Life and architectural work

Little is known of his life. In 1723, he was paid for a design for Holy Trinity Church, Leeds which was never executed, and his book Practical Architecture (1724) was dedicated to Yorkshire landowner and Member of Parliament Sir Thomas Frankland. The Art of Sound Building (1725) was dedicated to the Parliamentary official Sir Andrew Fountaine, and in 1726 he submitted a design for a bridge across the River Thames at Fulham. Batty Langley mentions him in his book Ancient Masonry (1736) as "Mr William Halfpenny, alias Hoare, lately of Richmond in Surrey, carpenter."[1]

Halfpenny worked for a time in Ireland, in 1732 designing a horse barracks in Hillsborough, County Down, for Lord Hillsborough, and in 1737 Garrahunden House, later demolished, near Bagenalstown, County Carlow, for Sir Richard Butler.
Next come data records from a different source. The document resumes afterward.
(* ===== verification/LedgerProperties.v ===== *)
(** A concrete site: an environment, a configuration and the worlds a few
    calls produce, at which the library's theorems are instantiated. *)
From S2P Require Import Prelude PyNum PyValue PyNumFacts PyTime PyTimeFacts PoolDeclarations.
From S2P Require Import LedgerTypes.
From S2P Require Import LedgerMatching Ledger LedgerLifecycle LedgerRegistry LedgerSpec.
From S2P Require Import LedgerCapacity LedgerHistory PyTimeFacts LedgerAdmission LedgerTrack.
From S2P Require Import LedgerRefinement LedgerHistory.
From stdpp Require Import pretty.

Local Open Scope Z_scope.
Local Open Scope string_scope.

Definition demo_now : datetime := DT 1700000000000000 0.

Definition demo_env : environment :=
  {| clock := λ _, demo_now; uuid4 := λ n, "id" +:+ pretty n |}.

Definition demo_cfg : ledger_config unit :=
  {| cfg_required_attributes := []; cfg_unit_claim_keys := _DEFAULT_UNIT_CLAIM_KEYS;
     cfg_mirror_dimension := _DEFAULT_MIRROR_DIMENSION; cfg_release_guard := None;
     cfg_release_effect := None; cfg_site_id := "site"; cfg_lease_end_effect := None;
     cfg_host_requirement := None; cfg_deliverable_hosts := None |}.

(** The same site with a guard that refuses every release. *)
Definition guarded_cfg : ledger_config unit :=
  {| cfg_required_attributes := []; cfg_unit_claim_keys := _DEFAULT_UNIT_CLAIM_KEYS;
     cfg_mirror_dimension := _DEFAULT_MIRROR_DIMENSION;
     cfg_release_guard := Some (λ d _, (false, ext d));
     cfg_release_effect := None; cfg_site_id := "site"; cfg_lease_end_effect := None;
     cfg_host_requirement := None; cfg_deliverable_hosts := None |}.

Definition demo_pool : ResourcePool :=
  {| pool_provider := "kvm"; pool_enabled := true;
     pool_policy_tags := [(DELIVERABLE_MODES_POLICY_TAG, VList [VStr "vm"])] |}.

Definition demo_db : DB unit :=
  {| pools := <["p1" := demo_pool]> {["p0" := demo_pool]}; buckets := []; reservations := [];
     debits := ∅; events := []; lease_ends := []; ext := tt |}.

Definition demo_world : world unit :=
  {| working := demo_db; committed := demo_db; clock_reads := 0; ids_drawn := 0; depth := 0 |}.

Definition demo_claim (n : Z) : option dict :=
  Some [("units", VInt n); ("offering_mode", VStr "vm")].
Definition demo_deal : option dict := Some [("escrow_uid", VStr "e1")].

Definition demo_register (rid pool : string) (n : Z) : call :=
  CRegister rid pool (Some n) "compute.gpu" None None None true None.
Definition demo_reserve (n : Z) (deal : option dict) : call :=
  CReserve (demo_claim n) deal None None None.

(** Two resources; a hold of three units on the first; its lease. *)
Definition declared_world : world unit :=
  history demo_env demo_cfg [demo_register "gpu0" "p0" 8; demo_register "gpu1" "p1" 4] demo_world.
Definition held_world : world unit := after demo_env demo_cfg (demo_reserve 3 demo_deal) declared_world.
Definition leased_world : world unit :=
  after demo_env demo_cfg
    (CCommit None (Some "id2") None (Some "2030-01-01T00:00:00+00:00") demo_deal) held_world.

Lemma demo_clock n : valid_datetime (clock demo_env n).
Proof. split; [done|]. vm_compute. split; [done|by left]. Qed.

Lemma demo_wf : db_wf (committed demo_world).
Proof.
  split; simpl; try done; try (by apply NoDup_nil_2).
  - intros b b' Hb. by apply not_elem_of_nil in Hb.
  - intros b p Hb. by apply not_elem_of_nil in Hb.
  - intros r Hr. by apply not_elem_of_nil in Hr.
Qed.

Lemma declared_wf : db_wf (committed declared_world).
Proof.
  unfold declared_world, history. simpl.
  do 2 (apply after_wf; [apply demo_clock|]). apply demo_wf.
Qed.

Lemma held_wf : db_wf (committed held_world).
Proof. apply after_wf; [apply demo_clock|apply declared_wf]. Qed.

Lemma leased_wf : db_wf (committed leased_world).
Proof. apply after_wf; [apply demo_clock|apply held_wf]. Qed.

Example held_world_row :
  (λ r, (res_state r, units r, escrow_uid r)) <$>
    get_reservation_row "id2" (committed held_world) = Some (reserved, 3, Some "e1").
Proof. vm_compute. reflexivity. Qed.

Example leased_world_row :
  (λ r, (res_state r, lease_end_utc r)) <$> get_reservation_row "id2" (committed leased_world) =
  Some (leased, Some "2030-01-01T00:00:00+00:00").
Proof. vm_compute. reflexivity. Qed.

Example leased_world_events :
  kind <$> events (committed leased_world) = ["released"; "released"; "reserved"; "committed"].
Proof. vm_compute. reflexivity. Qed.

(** * What the ledger promises its clients over any history of calls. *)

Local Close Scope string_scope.
Local Close Scope Z_scope.
Local Open Scope Z_scope.

Section properties.
Context {Ext : Type} (env : environment) (cfg : ledger_config Ext).
Implicit Types (w : world Ext) (d : DB Ext).

(** C1: capacity is never oversubscribed.  Whatever calls the clients make, in
    whatever order, if amounts are whole numbers below 10^28, no [commit]
    widens a reserved window and no registration declares less of a stored
    resource than it holds, then at every instant and for every dimension a
    bucket's held reservations whose window covers the instant total at most
    what the bucket declares.  A resource may be registered again, for as much
    or for more. *)
Theorem history_never_overcommits cs w :
  (∀ n, valid_datetime (clock env n)) → db_wf (committed w) → safe cfg (committed w) →
  narrow_history env cfg cs w →
  let d := committed (history env cfg cs w) in
  whole_ledger cfg d →
  ∀ b k t, b ∈ buckets d → load cfg d (capacity_bucket_id b) k t <= room cfg k b.
Proof.
  intros Hclock Hwf Hsafe Hnarrow d Hwl. eapply steps_safe; [|exact Hwf|exact Hsafe|exact Hwl].
  by apply history_narrow.
Qed.

(** C2: refinement.  Each public ledger operation, whether it returns or
    raises, changes the committed database only by steps the abstract
    specification allows: admitted holds, reassignments to a destination with
    room, state-machine edges that keep the agreed terms, guarded bucket
    writes, and appends to the two feeds. *)
Theorem call_refines_specification c w :
  (∀ n, valid_datetime (clock env n)) → db_wf (committed w) →
  steps cfg any_label (committed w) (committed (after env cfg c w)).
Proof. intros. by apply after_any. Qed.

(** The tables stay well formed over any history: primary and unique keys
    hold, every reservation has exactly one debit on a stored bucket that
    repeats its quantities, recorded pools exist, event versions are 1, 2, 3,
    ..., and a reservation has at most one intended-end event per key. *)
Theorem history_keeps_tables_wf cs w :
  (∀ n, valid_datetime (clock env n)) → db_wf (committed w) →
  db_wf (committed (history env cfg cs w)).
Proof. intros. eapply steps_wf; [by apply history_any|done]. Qed.

(** A reservation is never lost and its terms never change: units,
    dimensions, claim attributes, deal, offering mode and creation instant are
    those it was reserved with; its activation instant, escrow, executor
    target and creation handle, once recorded, stay. *)
Theorem history_keeps_reservation_terms cs w i r :
  (∀ n, valid_datetime (clock env n)) → db_wf (committed w) →
  get_reservation_row i (committed w) = Some r →
  ∃ r', get_reservation_row i (committed (history env cfg cs w)) = Some r' ∧ same_terms r r'.
Proof.
  intros Hclock Hwf Hget.
  destruct (steps_row cfg any_label _ _ i r (history_any env cfg Hclock cs w Hwf) Hget)
    as (r' & ? & ?).
  exists r'. split; [done|]. by apply row_steps_same_terms.
Qed.

(** C10: the reservation state machine.  Over any history a reservation's state
    follows the machine's edges, its stage (reserved, leased, ending, ended)
    never goes back, and a row that is released or force-released is never
    written again. *)
Theorem history_follows_state_machine cs w i r :
  (∀ n, valid_datetime (clock env n)) → db_wf (committed w) →
  get_reservation_row i (committed w) = Some r →
  ∃ r', get_reservation_row i (committed (history env cfg cs w)) = Some r' ∧
    rtc edge (res_state r) (res_state r') ∧ stage (res_state r) <= stage (res_state r') ∧
    (is_released (res_state r) = true → r' = r).
Proof.
  intros Hclock Hwf Hget.
  destruct (steps_row cfg any_label _ _ i r (history_any env cfg Hclock cs w Hwf) Hget)
    as (r' & ? & Hrows).
  exists r'. pose proof (row_steps_edges _ _ Hrows).
  split_and!; [done|done|by apply edges_stage|by apply row_steps_terminal].
Qed.

(** Both feeds are append-only: over any history what was read from the
    capacity events and from the intended-end events stays where it was, and
    the ledger never writes the pools. *)
Theorem history_appends_to_feeds cs w :
  (∀ n, valid_datetime (clock env n)) → db_wf (committed w) →
  let d' := committed (history env cfg cs w) in
  pools d' = pools (committed w) ∧ events (committed w) `prefix_of` events d' ∧
  lease_ends (committed w) `prefix_of` lease_ends d'.
Proof. intros Hclock Hwf. eapply steps_feeds. by apply history_any. Qed.
End properties.

(** ** Instances *)

Definition demo_history : list call :=
  [demo_register "gpu0" "p0" 8; demo_reserve 3 demo_deal; demo_reserve 5 None;
   demo_reserve 1 None; CRelease (Some "id1"%string) None false None None [];
   demo_reserve 2 None; demo_register "gpu0" "p0" 8; demo_register "gpu0" "p0" 12;
   demo_reserve 4 None].

(** A row of one dimension that declares as much of it, or more. *)
Lemma one_dimension_narrow (old new : CapacityBucket) k a b :
  bucket_map demo_cfg old = {[ k := NInt a ]} → bucket_map demo_cfg new = {[ k := NInt b ]} →
  0 <= a <= b → narrow demo_cfg (LBucket old new).
Proof.
  intros Hold Hnew Hle. unfold narrow, whole_bucket, room. rewrite Hold, Hnew.
  intros [_ Hlim]. rewrite map_Forall_singleton in Hlim. simpl in Hlim. split.
  - split; apply map_Forall_singleton; [exists a; split; [done|lia]|simpl; lia].
  - intros j. unfold amount_in. destruct (decide (k = j)) as [->|Hne].
    + rewrite !lookup_singleton_eq. simpl. lia.
    + by rewrite !lookup_singleton_ne.
Qed.

Lemma history_never_overcommits_witness :
  let d := committed (history demo_env demo_cfg demo_history demo_world) in
  load demo_cfg d "id0" "units" 0 = 11 ∧
  ∀ b, b ∈ buckets d → load demo_cfg d (capacity_bucket_id b) "units" 0 <= room demo_cfg "units" b.
Proof.
  split; [vm_compute; reflexivity|]. intros b.
  apply (history_never_overcommits demo_env demo_cfg demo_history demo_world
           demo_clock demo_wf).
  - intros _ b' k t Hb. by apply not_elem_of_nil in Hb.
  - cbn [narrow_history demo_history demo_register demo_reserve narrow_call].
    split_and!; try exact I; intros decl old now Hdecl Hold; vm_compute in Hdecl, Hold;
      [discriminate Hold|injection Hdecl as <-; injection Hold as <-..].
    + apply (one_dimension_narrow _ _ "units" 8 8); [vm_compute; reflexivity..|lia].
    + apply (one_dimension_narrow _ _ "units" 8 12); [vm_compute; reflexivity..|lia].
  - apply whole_ledgerb_true. vm_compute. reflexivity.
Defined.

Lemma call_refines_specification_witness :
  steps demo_cfg any_label (committed declared_world) (committed held_world).
Proof.
  apply (call_refines_specification demo_env demo_cfg (demo_reserve 3 demo_deal)).
  - apply demo_clock.
  - apply declared_wf.
Defined.

Lemma history_keeps_tables_wf_witness :
  db_wf (committed (history demo_env demo_cfg demo_history demo_world)).
Proof. apply (history_keeps_tables_wf demo_env demo_cfg); [apply demo_clock|apply demo_wf]. Defined.

Definition held_row : CapacityReservation :=
  default (hold_row demo_cfg "" ∅ None None None None
             (blank_bucket "" "" 0) None None 0)
    (get_reservation_row "id2" (committed held_world)).

Definition ending_history : list call :=
  [CCommit None (Some "id2"%string) None (Some "2030-01-01T00:00:00+00:00"%string) demo_deal;
   CActivate "id2"; CBeginReleasing "id2" None [];
   CRelease (Some "id2"%string) None false None None []; CUnmanaged "id2" "late" None].

Lemma history_keeps_reservation_terms_witness :
  units held_row = 3 ∧
  ∃ r', get_reservation_row "id2"
          (committed (history demo_env demo_cfg ending_history held_world)) = Some r' ∧
        same_terms held_row r'.
Proof.
  split; [vm_compute; reflexivity|].
  apply (history_keeps_reservation_terms demo_env demo_cfg);
    [apply demo_clock|apply held_wf|vm_compute; reflexivity].
Defined.

Lemma history_follows_state_machine_witness :
  ∃ r', get_reservation_row "id2"
          (committed (history demo_env demo_cfg ending_history held_world)) = Some r' ∧
    rtc edge (res_state held_row) (res_state r') ∧
    stage (res_state held_row) <= stage (res_state r') ∧
    (is_released (res_state held_row) = true → r' = held_row).
Proof.
  apply (history_follows_state_machine demo_env demo_cfg);
    [apply demo_clock|apply held_wf|vm_compute; reflexivity].
Defined.

Lemma history_appends_to_feeds_witness :
  let d' := committed (history demo_env demo_cfg ending_history held_world) in
  pools d' = pools (committed held_world) ∧
  events (committed held_world) `prefix_of` events d' ∧
  lease_ends (committed held_world) `prefix_of` lease_ends d'.
Proof.
  apply (history_appends_to_feeds demo_env demo_cfg); [apply demo_clock|apply held_wf].
Defined.
(* ===== verification/SettlementJournal.v ===== *)
(** The settlement runtime's records and its operation journal
    ([market_settlement_runtime/models.py], [sqlite_repository.py]).

    A repository method is one transaction on the tables: a function of the
    journal that returns what it answers and the journal it commits, or raises
    and commits nothing.  A column of JSON text is kept as the object it decodes
    to; where the source compares the texts, [canonical_json] writes them.
    [time.time()] is an argument, and so is the text of [_now], by which due
    obligations are ordered.  Identities and SHA-256 are parameters.  The two
    methods no port declares and nothing calls, [save_settlement_obligation] and
    [upsert_settlement_operation], and the migrations are not modelled. *)
From S2P Require Import Prelude PyNum PyValue PyTime PyText Backoff.
From Stdlib Require Import Ascii SpecFloat.

Local Open Scope string_scope.
Local Open Scope list_scope.
Local Open Scope Z_scope.
(* ===== verification/SettlementRuntimeProperties.v ===== *)
(** What the settlement runtime promises: its journal's transactions are steps
    of a small machine on one obligation and its operations, in which collection
    and reclaim exclude each other, leases exclude other workers, decisions are
    final and bindings are written once; a mechanism is only asked for an effect
    its worker holds. *)
From S2P Require Import Prelude PyNum PyValue PyNumFacts PyText Backoff SettlementJournal.
From S2P Require Import SettlementRuntime.
From Stdlib Require Import SpecFloat.

Local Open Scope string_scope.
Local Open Scope list_scope.
Local Open Scope Z_scope.

Section journal.
Context {Identity : Type} `{!EqDecision Identity}.

Local Abbreviation Obligation := (Obligation Identity).
Local Abbreviation Journal := (Journal Identity).
Local Abbreviation Terms := (Terms Identity).

(** ** Histories of transactions *)

(** What a repository is asked to write. *)
Inductive JournalCall : Type :=
  | Register (t : Terms) (stamp : string)
  | BindParams (ref : string) (params : dict) (stamp : string)
  | BindFulfillment (ref fulfillment stamp : string)
  | Reserve (ref : string) (k : OperationKind) (request_hash worker : string) (now until : float) (stamp : string)
  | WriteField (ref : string) (k : OperationKind) (worker key : string) (x : value) (uncertain : bool)
  | ClearField (ref : string) (k : OperationKind) (worker key unless_key : string)
  | FinishOperation (ref : string) (k : OperationKind) (worker : string) (v : Finish) (stamp : string)
  | AwaitDelivery (ref worker : string) (now : float)
  | ScheduleRetry (ref : string) (k : OperationKind) (next : float) (error : option string)
  | Wake (ref : string).

(** A registration as [register_plan] sends it. *)
Definition registered (t : Terms) (stamp : string) : Obligation :=
  let o := new_obligation t in
  {| ob_terms := t; mechanism_params := mechanism_params o; mechanism_ref := mechanism_ref o;
     mechanism_status := mechanism_status o; mechanism_state := mechanism_state o; buyer_action := buyer_action o;
     condition_anchor := condition_anchor o; fulfillment_ref := fulfillment_ref o;
     materialization_state := materialization_state o; condition_state := condition_state o;
     collection_state := collection_state o; reclaim_state := reclaim_state o;
     materialization_receipt := materialization_receipt o; status_receipt := status_receipt o;
     collection_receipt := collection_receipt o; reclaim_receipt := reclaim_receipt o;
     ob_last_error := ob_last_error o; ob_version := ob_version o; ob_updated_at := stamp |}.

(** The journal a transaction leaves, committed or not. *)
Definition after {A} (r : result (A * Journal)) (j : Journal) : Journal :=
  match r with Ok (_, j') => j' | Err _ => j end.

Definition perform (c : JournalCall) (j : Journal) : Journal :=
  match c with
  | Register t stamp => after (upsert_settlement_obligation (registered t stamp) j) j
  | BindParams ref params stamp => after (bind_settlement_mechanism_params ref params stamp j) j
  | BindFulfillment ref f stamp => after (bind_settlement_fulfillment ref f stamp j) j
  | Reserve ref k hash worker now until stamp =>
      after (reserve_settlement_operation ref k hash worker now until stamp j) j
  | WriteField ref k worker key x u => after (write_operation_receipt_field ref k worker key x u j) j
  | ClearField ref k worker key unless => after (clear_operation_receipt_field ref k worker key unless j) j
  | FinishOperation ref k worker v stamp => after (finish_settlement_operation ref k worker v stamp j) j
  | AwaitDelivery ref worker now => after (mark_fulfillment_awaiting_delivery ref worker now j) j
  | ScheduleRetry ref k next error => after (schedule_settlement_retry ref k next error j) j
  | Wake ref => after (wake_settlement_obligation ref j) j
  end.

Definition perform_all (l : list JournalCall) (j : Journal) : Journal := fold_left (λ j c, perform c j) l j.
Definition empty_journal : Journal := {| obligations := ∅; operations := ∅ |}.

(** ** The machine on one obligation *)

Definition upd (k : OperationKind) (op : Operation) (ops : Rows) : Rows :=
  λ k', if decide (k' = k) then Some op else ops k'.

Inductive cell_step (o : Obligation) (ops : Rows) : JournalCall → Obligation → Rows → Prop :=
  | cs_params ref params stamp :
      mechanism_params o = [] → ops materialize_op = None →
      cell_step o ops (BindParams ref params stamp) (set_mechanism_params params stamp o) ops
  | cs_fulfillment ref f stamp :
      fulfillment_ref o = None → taken (reclaim_state o) = false →
      cell_step o ops (BindFulfillment ref f stamp) (set_fulfillment_ref f stamp o) ops
  | cs_reserve ref k hash worker now until stamp o' :
      let stored := default (new_operation hash) (ops k) in
      reservation_excluded o k now ops = false → terminal (op_state stored) = false →
      held_by_other worker now stored = false → mark_reserved o k stamp ops = Some o' →
      cell_step o ops (Reserve ref k hash worker now until stamp) o' (upd k (leased_to worker until stored) ops)
  | cs_write ref k worker key x u op :
      ops k = Some op → held_by worker (ops k) = true → dict_has key (default [] (op_receipt op)) = false →
      cell_step o ops (WriteField ref k worker key x u) o
        (upd k (set_receipt (Some (dict_set key x (default [] (op_receipt op)))) (op_uncertain op || u) op) ops)
  | cs_clear ref k worker key unless op :
      ops k = Some op → held_by worker (ops k) = true → dict_has unless (default [] (op_receipt op)) = false →
      let receipt := dict_pop key (default [] (op_receipt op)) in
      cell_step o ops (ClearField ref k worker key unless) o
        (upd k (set_receipt (match receipt with [] => None | _ => Some receipt end) (op_uncertain op) op) ops)
  | cs_finish ref k worker v stamp op :
      ops k = Some op → held_by worker (ops k) = true → fn_state v ≠ s_in_progress →
      cell_step o ops (FinishOperation ref k worker v stamp) (finished_obligation k v stamp o)
        (upd k (finished_operation v op) ops)
  | cs_await ref worker now op :
      ops fulfill_op = Some op → held_by worker (ops fulfill_op) = true →
      cell_step o ops (AwaitDelivery ref worker now) o (upd fulfill_op (awaiting_delivery now op) ops)
  | cs_retry ref k next error op :
      ops k = Some op → op_state op = s_pending →
      cell_step o ops (ScheduleRetry ref k next error) o (upd k (rescheduled (Some next) error false op) ops)
  | cs_wake ref : cell_step o ops (Wake ref) o (λ k, woken <$> ops k).

(** The obligation a call names. *)
Definition target (c : JournalCall) : string :=
  match c with
  | Register t _ => ob_ref t
  | BindParams ref _ _ | BindFulfillment ref _ _ | Reserve ref _ _ _ _ _ _ | WriteField ref _ _ _ _ _
  | ClearField ref _ _ _ _ | FinishOperation ref _ _ _ _ | AwaitDelivery ref _ _ | ScheduleRetry ref _ _ _
  | Wake ref => ref
  end.

(** Rows are stored under their keys, and an operation has its obligation. *)
Definition keyed (j : Journal) : Prop :=
  (∀ ref o, obligations j !! ref = Some o → ob_ref (ob_terms o) = ref) ∧
  (∀ ref k, obligations j !! ref = None → operations j !! (ref, k) = None).

(** What a call makes of one obligation's cell. *)
Inductive cell_moves (c : JournalCall) (ref : string) (j j' : Journal) : Prop :=
  | cell_same :
      obligations j' !! ref = obligations j !! ref → (∀ k, rows ref j' k = rows ref j k) → cell_moves c ref j j'
  | cell_new t stamp :
      c = Register t stamp → ob_ref t = ref → obligations j !! ref = None →
      obligations j' !! ref = Some (registered t stamp) → (∀ k, rows ref j' k = None) → cell_moves c ref j j'
  | cell_stepped o o' ops' :
      target c = ref → obligations j !! ref = Some o → obligations j' !! ref = Some o' →
      cell_step o (rows ref j) c o' ops' → (∀ k, rows ref j' k = ops' k) → cell_moves c ref j j'.

Lemma rows_put ref k op (j : Journal) k' : rows ref (put_operation ref k op j) k' = upd k op (rows ref j) k'.
Proof.
  unfold rows, upd, put_operation. simpl. case_decide as Hk; [by subst; rewrite lookup_insert_eq|].
  apply lookup_insert_ne. congruence.
Qed.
In 1739 he made designs for buildings in Waterford and Cork.[1]

The Coopers' Hall, Bristol

Most of Halfpenny's buildings, including several that may have been designed by him or his contemporaries, are or were located in and around Bristol, where he was probably based from about 1730 (his Perspective Made Easy, published in 1731, contains various views of the city).[1] The Coopers' Hall, King Street, built from his designs in 1743–4, is the most notable and the only surviving building in the area which can positively be identified as his work. The coopers relinquished it in 1785, and it was later used as assembly rooms, warehouses and a Baptist chapel. Since 1972, the ground floor has formed the main entrance to the Bristol Old Vic theatre, and the upper floors house various theatre facilities.[2]

Only one other work which can be positively identified as Halfpenny's and of which traces survive is a "Chinese" bridge built for Lord Deerhurst (later the sixth Earl of Coventry) at Croome Park, Worcestershire in 1747–48.[3] Archaeology students at the University of Worcester uncovered the substantial stone foundations of the bridge in summer 2009, and the National Trust intends to create a replica of the bridge, using Halfpenny's drawing, as part of a plan to recreate Capability Brown's original landscape.[4]

He died in debt in 1755.[1]

Buildings tentatively attributed to Halfpenny on stylistic grounds

Publications

His books deal almost entirely with domestic architecture, and especially with country houses in the neo-Gothic and Chinoiserie fashions which were so greatly in vogue in the middle of the 18th century. His most important publications from the point of view of their effect upon taste, all of them published in London and many reprinted during Halfpenny's lifetime, were:[12]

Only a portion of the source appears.